Monday is usually bread baking day but in order to bake several loaves or types of bread, I need to be home almost all day. I have an Azure order to pick up mid-day so that divides the day to where I can’t really get it done before I have to leave to go get the Azure order and by the time I drive out in the country past Carthage, get the Azure order, stop by the grocery store for a couple of things I need for Thanksgiving, chances are I wouldn’t want to be starting bread baking by the time I get home. So . . today was the day to bake bread.
First, I took a breadmaking class the other day. I’m a big fan of Carolyn from Homesteading Family. They offer classes – sometimes for free, but some of the more indepth classes have fees. I mentioned a while back that I bought one of their cheesemaking classes and loved it. I’ve made as many of the cheese recipes as I can without having a cheese press and a cold storage area for aging the cheese. Vince ordered everything to make a cheese press but that’s as far as he got so I continue to make the easier type cheeses. During the summer, I was busy with the garden so I want to get back to making cheese.
Carolyn had a free breadmaking class last week. I’ve been making bread as long as I’ve been cooking. I don’t even know why or how I got started making bread. Back in the late 70’s or early 80’s (I think that’s the time frame), when bread machines first came out, I got one (of course I did!). It was nice to have homemade bread but it just wasn’t exactly what I was wanting so that’s when I started making bread on my own – without using a bread machine. After all these years of making bread, I wondered if it would be a waste of time to take Carolyn’s class but . . it was free and lasted less than two hours so . . why not? Pretty much everything she said, I had already heard but her putting it all together in her presentation was really helpful and I was excited to start making bread today after having watched her instructions.
She does offer a very detailed series of bread making classes, including quite a few of her recipes.
Back to breadmaking . . I milled enough flour for making a loaf of 100% whole wheat bread, as well as Carolyn’s Oatmeal Rolls. I wanted to make those for Thanksgiving but wanted to try them before making them to serve for our Thanksgiving dinner.
I know it isn’t for everyone and I don’t think it’s wrong for those who are happy buying storebought bread but I would grind wheat and make bread and give it away all day if it were up to me. I love doing it. I love hand kneading bread. I love the smell of bread dough. I love taking a beautiful loaf out of the oven. I love how the house smells when bread is baking.
I’m not sure exactly what I did differently from how I’ve been making whole wheat bread since I got my first grain mill in 2008. That’s over 15-1/2 years that I’ve been grinding wheat to make bread. Not EVERY loaf of bread I’ve made has been made with home milled wheat but the majority of the bread has been made with home milled wheat.

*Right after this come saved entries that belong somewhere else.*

(** * Undirected graphs (week01_undirectedgraphs.py)

    A shallow embedding of the adjacency-list graph [Graph], of its
    matrix-backed subclass [AdjMatrixGraph] and of the edge-list reader
    [read_array_of_edges], followed by the properties of the
    specification that concern them.

    Conventions of the embedding:
    - Python integers are [Z]; text is [string], one [ascii] per code
      point, so the embedding covers text whose code points are below 256.
    - A raised exception is a value of [exn]; a computation that may
      raise returns a [result].
    - A method that mutates [self] is a function from the object before
      the call to the outcome and the object after it ([method]); the
      object is returned on the exceptional path too, so what a failed
      call has already written stays visible.
    - The methods that [AdjMatrixGraph] overrides are the fields of the
      class [GraphClass]; the inherited ones ([validate_vertex],
      [add_edge], [max_degree]) are written once, over any instance, and
      so is [load], which the subclass repeats word for word. *)

From Stdlib Require Import ZArith Lia Ascii.
From stdpp Require Import base numbers list strings gmap.

Local Open Scope Z_scope.

(** ** Exceptions and results *)

(** The text of a [ValueError], by the place that raises it. *)
Inductive message : Type :=
  | MustBeNonNegative
      (* "Number of vertices must be non negative" (the reader, for V and for E) *)
  | NotBetween (v V : Z)
      (* f"Vertex {v} is not between 0 and {self.V-1}" *)
  | InvalidLiteral (s : string)
      (* int(): "invalid literal for int() with base 10: ..." *)
  | NotEnoughValues (got : nat)
      (* "not enough values to unpack (expected 2, got ...)" *)
  | TooManyValues
      (* "too many values to unpack (expected 2)" *)
  | NegativeDimensions.
      (* numpy.zeros: "negative dimensions are not allowed" *)

Inductive exn : Type :=
  | ValueError (m : message)
  | IndexError
  | FileNotFoundError.

Inductive result (A : Type) : Type :=
  | Return (a : A)
  | Raise (e : exn).
Arguments Return {A} a.
Arguments Raise {A} e.

#[global] Instance result_ret : MRet result := @Return.
#[global] Instance result_bind : MBind result := λ A B f m,
  match m with
  | Return a => f a
  | Raise e => Raise e
  end.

Using Carolyn’s recipe, it’s simply flour, water, yeast, a tiny bit of olive oil, and salt. That’s it. A lot of whole wheat bread recipes call for dough enhancer, lecithin, vital wheat gluten and other ingredients that can be hard to find and rather expensive.

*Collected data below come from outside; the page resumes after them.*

(** The double loop computes the sums, and reads and writes inside the
    vectors only. *)
Lemma computeForces_pairwise_sum (G SOFTENING : num) (ps : list Particle) :
  NBodySimulation.computeForces G SOFTENING ps = Ok (pairwise_sum G SOFTENING ps).
Proof.
  unfold NBodySimulation.computeForces.
  set (n := length ps).
  destruct (@for_each_count _
              (fun k (forces : list sf.Vector2f) =>
                 length forces = n /\
                 (forall i, i < k ->
                            nth_error forces i = Some (pulls_on G SOFTENING ps i n)) /\
                 (forall i, k <= i -> i < n -> nth_error forces i = Some sf.zero))
              n
              (fun i forces =>
                 for_each (seq 0 n)
                   (fun j forces =>
                      if negb (i =? j) then
                        pi <- at_index ps i ;;
                        pj <- at_index ps j ;;
                        let r := (position pj - position pi)%vec in
                        let r2 := (sf.x r * sf.x r + sf.y r * sf.y r
                                   + SOFTENING * SOFTENING)%num in
                        let r3 := (r2 * fsqrt r2)%num in
                        let F := (G * mass pi * mass pj / r3)%num in
                        f <- at_index forces i ;;
                        set_index forces i (f + r *: F)%vec
                      else Ok forces)
                   forces)
              (repeat sf.zero n)) as (forces & E & Hlen & Hlow & _).
  - split; [apply repeat_length|]. split; [intros i Hi; lia|].
    intros i _ Hi. now apply nth_error_repeat.
  - intros i forces Hi (Hlen & Hlow & Hhigh).
    destruct (@for_each_count _
                (fun k (w : list sf.Vector2f) =>
                   length w = n /\
                   nth_error w i = Some (pulls_on G SOFTENING ps i k) /\
                   (forall i', i' <> i -> nth_error w i' = nth_error forces i'))
                n
                (fun j forces =>
                   if negb (i =? j) then
                     pi <- at_index ps i ;;
                     pj <- at_index ps j ;;
                     let r := (position pj - position pi)%vec in
                     let r2 := (sf.x r * sf.x r + sf.y r * sf.y r
                                + SOFTENING * SOFTENING)%num in
                     let r3 := (r2 * fsqrt r2)%num in
                     let F := (G * mass pi * mass pj / r3)%num in
                     f <- at_index forces i ;;
                     set_index forces i (f + r *: F)%vec
                   else Ok forces)
                forces) as (w & Ew & Hwlen & Hwi & Hwo).
    + split; [exact Hlen|]. split; [|reflexivity]. apply Hhigh; lia.
    + intros j w Hj (Hwlen & Hwi & Hwo). rewrite pulls_on_S.
      destruct (negb (i =? j)); [|exists w; auto].
      destruct (nth_error ps i) as [pi|] eqn:Epi;
        [|apply nth_error_None in Epi; fold n in Epi; lia].
      destruct (nth_error ps j) as [pj|] eqn:Epj;
        [|apply nth_error_None in Epj; fold n in Epj; lia].
      unfold at_index at 1 2. rewrite Epi, Epj. cbn [bind].
      unfold at_index. rewrite Hwi. cbn [bind].
      destruct (@set_index_Ok _ w i
                  (pulls_on G SOFTENING ps i j + pull_of G SOFTENING pi pj)%vec)
        as (w' & Es & Hl' & Hn' & Ho'); [lia|].
      exists w'. split; [exact Es|]. split; [lia|]. split; [exact Hn'|].
      intros i' Hi'. rewrite Ho'; auto.
    + exists w. split; [exact Ew|]. split; [exact Hwlen|]. split.
      * intros i' Hi'. destruct (Nat.eq_dec i' i) as [->|Hne]; [exact Hwi|].
        rewrite Hwo; auto. apply Hlow. lia.
      * intros i' Hi' Hn. rewrite Hwo; [|lia]. apply Hhigh; lia.
  - etransitivity; [exact E|]. f_equal. apply list_eq_pointwise with (n := n); auto.
    + unfold pairwise_sum. now rewrite length_map, length_seq.
    + intros i Hi. rewrite Hlow; auto. unfold pairwise_sum.
      rewrite nth_error_map, nth_error_seq.
      fold n. destruct (Nat.ltb_spec i n); [reflexivity|lia].
Qed.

Once the bread was in the oven, I started working on Oatmeal Rolls, mainly to make sure they’re good enough to serve for our Thanksgiving meal. They are.

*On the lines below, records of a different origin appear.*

(** * Plan take-off pipeline: a shallow embedding and its checked properties

    The development follows [src/pipeline.py] (calibration, geometry,
    candidate filter, CSV export, the OpenCV stages of [run_pipeline]) and
    [model.py] (the accepted-regions model).

    Python [float] is IEEE-754 binary64, embedded as Rocq's primitive
    [float]; Python [int] is [Z]; exceptions are an explicit error type
    threaded through a small error monad; the external libraries (PyMuPDF,
    OpenCV, shapely) are calls of a free monad answered by a handler; the
    file system touched by the export is a finite map from paths to nodes. *)

From Stdlib Require Import ZArith Floats List String Ascii Bool Lia Sorted.
From stdpp Require Import gmap strings pretty.

Set Warnings "-inexact-float".

Local Open Scope string_scope.
Local Open Scope Z_scope.

(* ===================================================================== *)
(** ** Exceptions and the error monad *)
(* ===================================================================== *)

(** The exceptions the embedded code can raise or let through. *)
Inductive exn : Type :=
| ValueError (msg : string)
| ZeroDivisionError
| OverflowError
| FileExistsError
| FileNotFoundError
| NotADirectoryError
| IsADirectoryError
| ExternalError (library : string).

Inductive result (A : Type) : Type :=
| Ok (a : A)
| Raise (e : exn).
Arguments Ok {A} a.
Arguments Raise {A} e.

Definition bind {A B : Type} (m : result A) (k : A -> result B) : result B :=
  match m with
  | Ok a => k a
  | Raise e => Raise e
  end.

Declare Scope py_scope.
Delimit Scope py_scope with py.
Notation "x <- m ;; k" := (bind m (fun x => k))
  (at level 100, m at next level, right associativity) : py_scope.
Local Open Scope py_scope.

Definition is_ok {A : Type} (r : result A) : bool :=
  match r with Ok _ => true | Raise _ => false end.

(* ===================================================================== *)
(** ** Python floats *)
(* ===================================================================== *)

Module PyFloat.

(** [a / b] on floats: [ZeroDivisionError] on a zero divisor (of either
    sign), the IEEE quotient otherwise. *)
Definition truediv (a b : float) : result float :=
  if (b =? 0)%float then Raise ZeroDivisionError else Ok (a / b)%float.

(** [x ** 2] on a float: the rounded square, with CPython's check that
    turns an overflow of a finite base into [OverflowError]. *)
Definition pow2 (x : float) : result float :=
  let r := (x * x)%float in
  if is_finite x && is_infinity r then Raise OverflowError else Ok r.

(** *** [repr] of a float: the shortest decimal string that reads back
    as the same binary64 value. *)

(** Does the decimal [d * 10^q] round to the float [m * 2^e]?  The
    rounding interval is [(4m - delta) * 2^(e-2), (4m + 2) * 2^(e-2)],
    closed exactly when [m] is even (ties go to the even mantissa).
    [A] and [B] clear the negative powers of both sides. *)
Definition lower_gap (m e : Z) : Z :=
  if (m =? 2 ^ 52) && (-1074 <? e) then 1 else 2.

Definition scaleA (e q : Z) : Z := 2 ^ Z.max (e - 2) 0 * 10 ^ Z.max (- q) 0.
Definition scaleB (e q : Z) : Z := 10 ^ Z.max q 0 * 2 ^ Z.max (- (e - 2)) 0.

Definition reads_back (m e q d : Z) : bool :=
  let lo := (4 * m - lower_gap m e) * scaleA e q in
  let hi := (4 * m + 2) * scaleA e q in
  let x := d * scaleB e q in
  if Z.even m then (lo <=? x) && (x <=? hi) else (lo <? x) && (x <? hi).

(** The multiple of [10^q] nearest to [m * 2^e] that reads back, if any. *)
Definition nearest_at (m e q : Z) : option Z :=
  let v := 4 * m * scaleA e q in
  let b := scaleB e q in
  let d := v / b in
  match reads_back m e q d, reads_back m e q (d + 1) with
  | true, true =>
      let below := v - d * b in
      let above := (d + 1) * b - v in
      if below <? above then Some d
      else if above <? below then Some (d + 1)
      else Some (if Z.even d then d else d + 1)
  | true, false => Some d
  | false, true => Some (d + 1)
  | false, false => None
  end.

(** Largest exponent first: the first hit has the fewest digits. *)
Fixpoint shortest_from (fuel : nat) (m e q : Z) : Z * Z :=
  match fuel with
  | O => (m * 2 ^ Z.max e 0 * 5 ^ Z.max (- e) 0, Z.min e 0)
  | S fuel' =>
      match nearest_at m e q with
      | Some d => (d, q)
      | None => shortest_from fuel' m e (q - 1)
      end
  end.

(** Digits and the position of the decimal point ([0.d1d2... * 10^decpt]). *)
Definition shortest_digits (m e : Z) : string * Z :=
  let q0 := (e + 53) * 30103 / 100000 + 1 in
  let '(d, q) := shortest_from 400 m e q0 in
  let ds := pretty d in
  (ds, Z.of_nat (String.length ds) + q).

Fixpoint zeros (n : nat) : string :=
  match n with
  | O => EmptyString
  | S n' => String "0" (zeros n')
  end.

Definition exponent_text (x : Z) : string :=
  let a := Z.abs x in
  (if x <? 0 then "-" else "+") +:+ (if a <? 10 then "0" else EmptyString) +:+ pretty a.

There were four that wouldn’t fit into the baking pan so I stuck those in a cast iron skillet and baked them separately.
Those four could have baked about 5 minutes longer but it was past time for dinner.
The naturopath we see has told Vince that he isn’t eating enough vegetables so I’m trying to include more veggies. The soup contains a lot of veggies! But for our sandwiches, I added cucumbers, basil, lettuce and our last tomato from the garden. I thought this one wasn’t going to get ripe but it did and I was so happy to have it. I’m going to miss those tomatoes.
Even though it was soup and sandwiches, I feel like it was a fairly healthy meal . . plus the bread was 100% whole wheat.
By the way, I divided those rolls up into bags and froze most of them. I grabbed the fourth one from the skillet and made four bags with four rolls in each. Three of those bags went into the freezer. With the loaf of bread and four rolls, that should get us through until the Monday after Thanksgiving when I make bread again and we may have rolls leftover from Thanksgiving.